In a second online step, the users can submit the results of one or several jobs (up to 450,000 results) for statistical analysis. The IMGT/HighV-QUEST ‘Summary’ table of the statistical analysis provides information in Results categories that are either filtered in (‘1 copy’, ‘More than 1’) or filtered out (‘Warnings’, ‘Unknown functionality’, ‘No results’)21. The number of sequences in the different categories provides the users with an immediate indication of data reliability.

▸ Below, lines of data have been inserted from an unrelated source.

(* ===== verification/PbIStream.v ===== *)
(** * PbIStream: input streams and the wire primitives of pb_decode.c.

    A [pb_istream_t] is a byte source with a limit ([bytes_left]).  The source
    is either the library's [buf_read] over a constant buffer, where the state
    pointer is represented by the bytes from it to the end of the buffer, or a
    callback of the user ([Source]).  A failing user callback is taken to
    leave the destination buffer alone. *)

From Stdlib Require Import ZifyBool.
From stdpp Require Import base tactics numbers list gmap strings.
From S2P Require Import Prelude Mem PbTypes PbOStream PbWire.
Open Scope Z_scope.

(** A user callback: the status, the bytes it stored and its new state. *)
Class Source (S : Type) : Type := {
  source_read : S -> Z -> outcome (bool * list Z * S);
}.

Inductive isource (S : Type) : Type :=
| SrcBuffer (rest : list Z)
| SrcUser (st : S).
Arguments SrcBuffer {S} rest.
Arguments SrcUser {S} st.

Record pb_istream (S : Type) : Type := PbIStream {
  source : isource S;
  bytes_left : Z;
  ierrmsg : option string;
}.
Arguments PbIStream {S} _ _ _.
Arguments source {S} _.
Arguments bytes_left {S} _.
Arguments ierrmsg {S} _.

(** A reading routine: [None] for C's [return false]. *)
Definition rd (S A : Type) : Type := pb_istream S -> outcome (option A * pb_istream S).

#[export] Instance rd_ret {S} : MRet (rd S) := fun A a s => Done (Some a, s).
#[export] Instance rd_bind {S} : MBind (rd S) := fun A B f x s =>
  '(r, s1) ← x s;
  match r with Some a => f a s1 | None => Done (None, s1) end.
(* ===== verification/PbDecodeSafe.v ===== *)
(** * PbDecodeSafe: the decoder on arbitrary input.

    [static_msg d fields size]: a message type all of whose fields are
    statically allocated, nested at most [d] deep, that fits in a struct of
    [size] bytes; it is [static_layout], the members lie in the struct, and
    [resets_fit], so do the counts that are reset.  The main lemmas say that decoding any byte string into such
    a struct terminates, never leaves the input buffer and never touches
    memory outside the struct, whatever the struct held before. *)

From Stdlib Require Import ZifyBool.
From stdpp Require Import base tactics numbers list gmap strings.
From S2P Require Import Prelude Mem PbTypes PbCommon PbIStream PbDecode.
Open Scope Z_scope.

(** ** Regions *)

(** The [k] bytes at [a] lie in the region of [n] bytes at [lo]. *)
Definition inside (lo n a k : Z) : Prop := lo <= a /\ 0 <= k /\ a + k <= lo + n.

(** Every cell of the region holds a byte. *)
Definition inited (m : mem) (a n : Z) : Prop :=
  forall i, a <= i < a + n -> exists b, mbytes m !! i = Some (Some b) /\ is_byte b.

Lemma inited_load m lo n a k :
  inited m lo n -> inside lo n a (Z.of_nat k) -> exists bs, load_bytes m a k = Some bs /\ Forall is_byte bs.
Proof.
  intros Hm. revert a. induction k as [|k IH]; intros a Ha; [by exists []|]. unfold inside in *.
  destruct (Hm a) as (b & Hb & ?); [lia|]. destruct (IH (a + 1)) as (bs & Hbs & ?); [lia|].
  exists (b :: bs). cbn. unfold load_byte. rewrite Hb. cbn. rewrite Hbs. cbn. auto.
Qed.

Lemma inited_store m lo n a bs :
  inited m lo n -> inside lo n a (zlen bs) -> Forall is_byte bs ->
  exists m', store_bytes m a bs = Some m' /\ only_differ m m' lo n /\ inited m' lo n.
Proof.
  intros Hm Ha Hbs. unfold inside in Ha. destruct (store_bytes_mapped m a bs) as [m' Hm'].
  { intros i Hi. destruct (Hm i) as (b & Hb & _); [lia|]. by eexists. }
  pose proof (store_bytes_spec _ _ _ _ Hm') as ([Hbl Hd] & _ & Hv).
  exists m'. split_and!; [done| |].
  - split; [done|]. intros i Hi. apply Hd. lia.
  - intros i Hi. destruct (decide (a <= i < a + zlen bs)) as [Hin|Hout]; [|by rewrite Hd by done; apply Hm].
    destruct (lookup_lt_is_Some_2 bs (Z.to_nat (i - a))) as [b Hb]; [lia|].
    exists b. split; [|by eapply Forall_lookup_1]. rewrite <- (Hv _ _ Hb). f_equal. lia.
Qed.

Lemma only_differ_trans m1 m2 m3 lo n : only_differ m1 m2 lo n -> only_differ m2 m3 lo n -> only_differ m1 m3 lo n.
Proof. intros [H1 H2] [H3 H4]. split; [congruence|]. intros i Hi. by rewrite H4, H2. Qed.

(** ** Safe actions and decoders *)

Section Safe.
Context {S : Type} `{Source S}.
(** The memory at the start, and the region that may change. *)
Context (m0 : mem) (lo n : Z).

Definition state_ok (st : dstate) : Prop :=
  only_differ m0 st.1 lo n /\ inited st.1 lo n /\ word32 st.2.

Definition asafe {A} (x : act A) (P : A -> Prop) : Prop :=
  forall st, state_ok st -> exists a st', x st = Done (a, st') /\ state_ok st' /\ P a.

Definition dsafe {A} (x : dec S A) (P : A -> Prop) : Prop :=
  forall s st, buffered s -> state_ok st ->
    exists o s' st', x s st = Done (o, s', st') /\ moved s s' /\ state_ok st' /\ from_option P True o.

Lemma asafe_ret {A} (a : A) (P : A -> Prop) : P a -> asafe (mret a) P.
Proof. intros Ha st Hst. by exists a, st. Qed.

Lemma asafe_bind {A B} (x : act A) (k : A -> act B) (P : A -> Prop) (Q : B -> Prop) :
  asafe x P -> (forall a, P a -> asafe (k a) Q) -> asafe (x ≫= k) Q.
Proof.
  intros Hx Hk st Hst. unfold mbind, act_bind. destruct (Hx st Hst) as (a & st1 & -> & ? & ?). cbn.
  by apply Hk.
Qed.

Lemma asafe_pure {A} (x : outcome A) a (P : A -> Prop) : x = Done a -> P a -> asafe (act_pure x) P.
Proof. intros -> Ha st Hst. by exists a, st. Qed.

Lemma asafe_weaken {A} (x : act A) (P Q : A -> Prop) : (forall a, P a -> Q a) -> asafe x P -> asafe x Q.
Proof. intros HPQ Hx st Hst. destruct (Hx st Hst) as (a & st' & ? & ? & ?). exists a, st'. auto. Qed.

Lemma asafe_load_uint k a :
  inside lo n a (Z.of_nat k) -> asafe (act_load (fun m => load_uint k m a)) (fun v => 0 <= v < 256 ^ Z.of_nat k).
Proof.
  intros Ha [m c] (Hd & Hi & Hc). destruct (inited_load _ _ _ _ _ Hi Ha) as (bs & Hbs & Hb).
  unfold act_load, load_uint. cbn in *. rewrite Hbs. cbn. eexists _, _. split; [done|]. split; [done|].
  rewrite <- (load_bytes_length _ _ _ _ Hbs). by apply le_value_range.
Qed.

Lemma asafe_store_bytes a bs :
  inside lo n a (zlen bs) -> Forall is_byte bs -> asafe (act_store (fun m => store_bytes m a bs)) (fun _ => True).
Proof.
  intros Ha Hb [m c] (Hd & Hi & Hc). destruct (inited_store _ _ _ _ _ Hi Ha Hb) as (m' & E & Hd' & Hi').
  unfold act_store. cbn in *. rewrite E. cbn. eexists _, _. split_and!; [done| |done].
  split_and!; [by eapply only_differ_trans|done|done].
Qed.

Lemma asafe_store_uint k a v :
  inside lo n a (Z.of_nat k) -> asafe (act_store (fun m => store_uint k m a v)) (fun _ => True).
Proof. intros Ha. apply asafe_store_bytes; [by rewrite length_le_bytes|apply le_bytes_bytes]. Qed.

Lemma asafe_store_byte a b :
  inside lo n a 1 -> is_byte b -> asafe (act_store (fun m => store_byte m a b)) (fun _ => True).
Proof.
  intros Ha Hb st Hst. destruct (asafe_store_bytes a [b]) with (st := st) as (x & st' & E & ? & ?); auto.
  exists x, st'. split; [|done]. rewrite <- E. unfold act_store. cbn. by destruct (store_byte _ _ _).
Qed.

Lemma asafe_zero a k : inside lo n a k -> asafe (zero_mem a k) (fun _ => True).
Proof.
  intros Ha. apply asafe_store_bytes.
  - unfold inside in *. rewrite length_replicate. lia.
  - apply Forall_replicate. unfold is_byte. lia.
Qed.

(** A count, has or which member that may be accessed as [k] bytes. *)
Definition size_inside (r : size_ref) (k : Z) : Prop :=
  match r with SizeAt a => inside lo n a k | SizeFixedCount => True end.

Lemma asafe_size_load r : size_inside r 4 -> asafe (size_load r) word32.
Proof.
  destruct r as [a|]; intros Hr; [by apply (asafe_load_uint 4)|].
  intros [m c] Hst. exists c, (m, c). split_and!; [done|done|apply Hst].
Qed.

Lemma asafe_size_store r v : size_inside r 4 -> asafe (size_store r v) (fun _ => True).
Proof.
  destruct r as [a|]; intros Hr; [by apply (asafe_store_uint 4)|].
  intros [m c] (? & ? & ?). eexists _, _. split_and!; [done| |done]. split_and!; [done|done|]. apply u32_range.
Qed.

Before the final results, statistical analyses were also performed on ‘MIDA_all’ and ‘MIDB_all’ separately, and on the 5′ reads and 3′ reads separately of each of the 12 samples for the purpose of data evaluation. The 5′ and 3′ reads were pooled to overcome the limitation of 454 sequencing, which does not provide genuine ‘bi-directional’ sequences. Indeed, the 5′ reads and 3′ reads are generated independently in separate wells, and the comparison of the IMGT/HighV-QUEST statistical analysis performed on the 5′ or 3′ reads, separately or pooled, confirmed the necessity of pooling to avoid losing information.

Genotype and haplotypes identification

The genotype and haplotypes were deduced from the IMGT/HighV-QUEST statistical analysis performed on all pooled sets (‘MIDA+MIDB’) on the results category ‘1 copy’ ‘single allele’ (for V and J).

Additional information

Accession code: Sequencing data has been deposited in the NCBI Sequence Read Archive under accession code SRX326382.

How to cite this article: Li, S. et al. IMGT/HighV QUEST paradigm for T cell receptor IMGT clonotype diversity and next generation repertoire immunoprofiling. Nat. Commun. 4:2333 doi: 10.1038/ncomms3333 (2013).